Most recently, we got an episode giving us background on a character we all grew to love in The Walking Dead: Alpha, aka Dee (Samantha Morton). “Dee” is all about who Alpha was before she started wearing zombie faces over her own.

Tales of The Walking Dead showrunner Channing Powell spoke to Entertainment Weekly about pre-Alpha Dee and how the origin story of the Whisperers came to be.

Tales of The Walking Dead explores the origins of the Whisperers

Sunday night’s episode of Tales of The Walking Dead featured the franchise’s third Alpha flashback. In the past, we saw flashbacks showing what Dee was like as a wife and mother and later how she met Beta (Ryan Hurst). Now we’re learning that she did not, in fact, create the Whisperers.

The episode features Dee and her daughter Lydia (Scarlett Blum) living on a steamboat. As the episode chugs along, we see how Dee begins to give in to her dark side, and it’s pretty awesome. I always love seeing a character’s progression from who they once were to what we know they will become.

At the end of the episode, Dee and Lydia are approached by the group we know as the Whisperers. I loved finding out that Dee is not the one who formed this group, but rather was brought into it. The final shot of the episode is Dee as Alpha as she approaches Hera’s head and says, “That was the end of Dee. And the beginning of me. And then I met you. And you showed me love.”

Hera was one of the Whisperers that approached Dee and Lydia at the end of the episode, but we see the scene cut to Alpha standing in front of Hera’s severed head…so what gives?! How did things progress to that point?

Tales of the Walking Dead sets up more mysteries about the Whisperers

“Alpha is so specific to her world and so entrenched in it, so I wanted to put her in a world that was completely alien to her,” Powell said. “I really like fish out of water stories. I really like watching characters have to adapt to a situation that they’re not comfortable with or not used to. So we tried to think of, ‘What would be the oddest place that we could put Alpha that’s not in a Whisperers camp?’ And we came up with a boat.”

If you’re like me you were probably wondering when exactly this story took place. “Yeah, it’s neatly tucked in there,” Powell said. “And then, for the larger mythology, should everything work out and we ever film with actors’ schedules aligning, we do have her meeting Beta right after this story.” Oh, yes, bring back Ryan Hurst, please!

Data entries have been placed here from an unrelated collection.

(** [user_profile['custom_search'] = ...] *)
Definition set_custom_search (d : profile_dict) : profile_dict :=
  if bool_decide (txt "custom_search" ∈ others d) then d
  else ProfileDict (keys d) (others d ++ [txt "custom_search"]).

(** The body of [search_custom] between the profile and the search: the
    profile and the sites it goes on with. *)
Definition custom_search (custom_params : json) (d : profile_dict)
    : result (profile_dict * option (list text)) :=
  match custom_params with
  | JObj members =>
      let d' :=
        if is_Some_dec (obj_get (txt "search_query") members) then set_custom_search d
        else d in
      match obj_get (txt "job_sites") members with
      | Some job_sites =>
          if json_truthy job_sites
          then sites ← strings_of job_sites; Ok (d', Some sites)
          else Ok (d', None)
      | None => Ok (d', None)
      end
  | JArr items =>
      if existsb (fun item => match item with
                              | JStr s => bool_decide (s = txt "search_query")
                              | _ => false
                              end) items
      then Raise TypeError else Raise AttributeError
  | JStr s => if contains (txt "search_query") s then Raise TypeError else Raise AttributeError
  | _ => Raise TypeError
  end.

Definition search_custom (argv : list text) : ran :=
  if (length argv <? 2)%nat then Ran [] [NeedParameters] Returned
  else
    match json_loads (arg argv 1) with
    | None => Ran [] [InvalidJSON] Returned
    | Some custom_params =>
        match load_user_profile file with
        | Raise e => Ran [] [ErrorInCustomSearch e] Returned
        | Ok user_profile =>
            if is_empty user_profile then Ran [] [NoProfile] Returned
            else
              match custom_search custom_params user_profile with
              | Raise e => Ran [] [ErrorInCustomSearch e] Returned
              | Ok (user_profile, job_sites) =>
                  let '(called, r) := kickoff user_profile job_sites in
                  match r with
                  | Ok _ => Ran called [] Returned
                  | Raise e => Ran called [ErrorInCustomSearch e] Returned
                  end
              end
        end
    end.

(** The inputs of [train] and [test]: fixed sites, and the current role
    as the query. *)
Definition fixed_inputs (d : profile_dict) (sites : list string) : inputs :=
  Inputs d (map txt sites) (show (current_role (keys d)) "Software Engineer").

Definition train (argv : list text) : ran :=
  with_profile (fun user_profile =>
    let i := fixed_inputs user_profile ["indeed.com"; "linkedin.com/jobs"; "glassdoor.com"] in
    let failed := Wrapped (txt "An error occurred while training the crew") in
    match (if (1 <? length argv)%nat then int_of_text (arg argv 1) else Ok 3%Z) with
    | Raise e => Ran [] [] (failed e)
    | Ok n_iterations =>
        let filename :=
          if (2 <? length argv)%nat then arg argv 2 else txt "job_search_training.json" in
        let c := CrewTrain n_iterations filename i in
        match crew c with
        | Ok _ => Ran [c] [] Returned
        | Raise e => Ran [c] [] (failed e)
        end
    end).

As for how Hera factors into all this, Powell could only give hints. “Obviously, that is the origin of the Whisperers story. And they do take Dee and Lydia into their community, which is different actually from the Whisperer camps that Alpha turns the Whisperers into,” she said. “Their community is very different. Their community is a little bit more human than the way Alpha runs the Whisperers. And Hera is a really compelling, interesting lead in somebody that Dee is very, very intrigued by — not just in terms of her being a leader, but in terms of her being a potential romantic interest.”

I think we need a Hera episode, ya’ll! Hopefully, if Tales of The Walking Dead gets another season, we’ll learn more about Hera and how she played a part in Dee turning into Alpha. And of course, how she went from leading the group to being decapitated.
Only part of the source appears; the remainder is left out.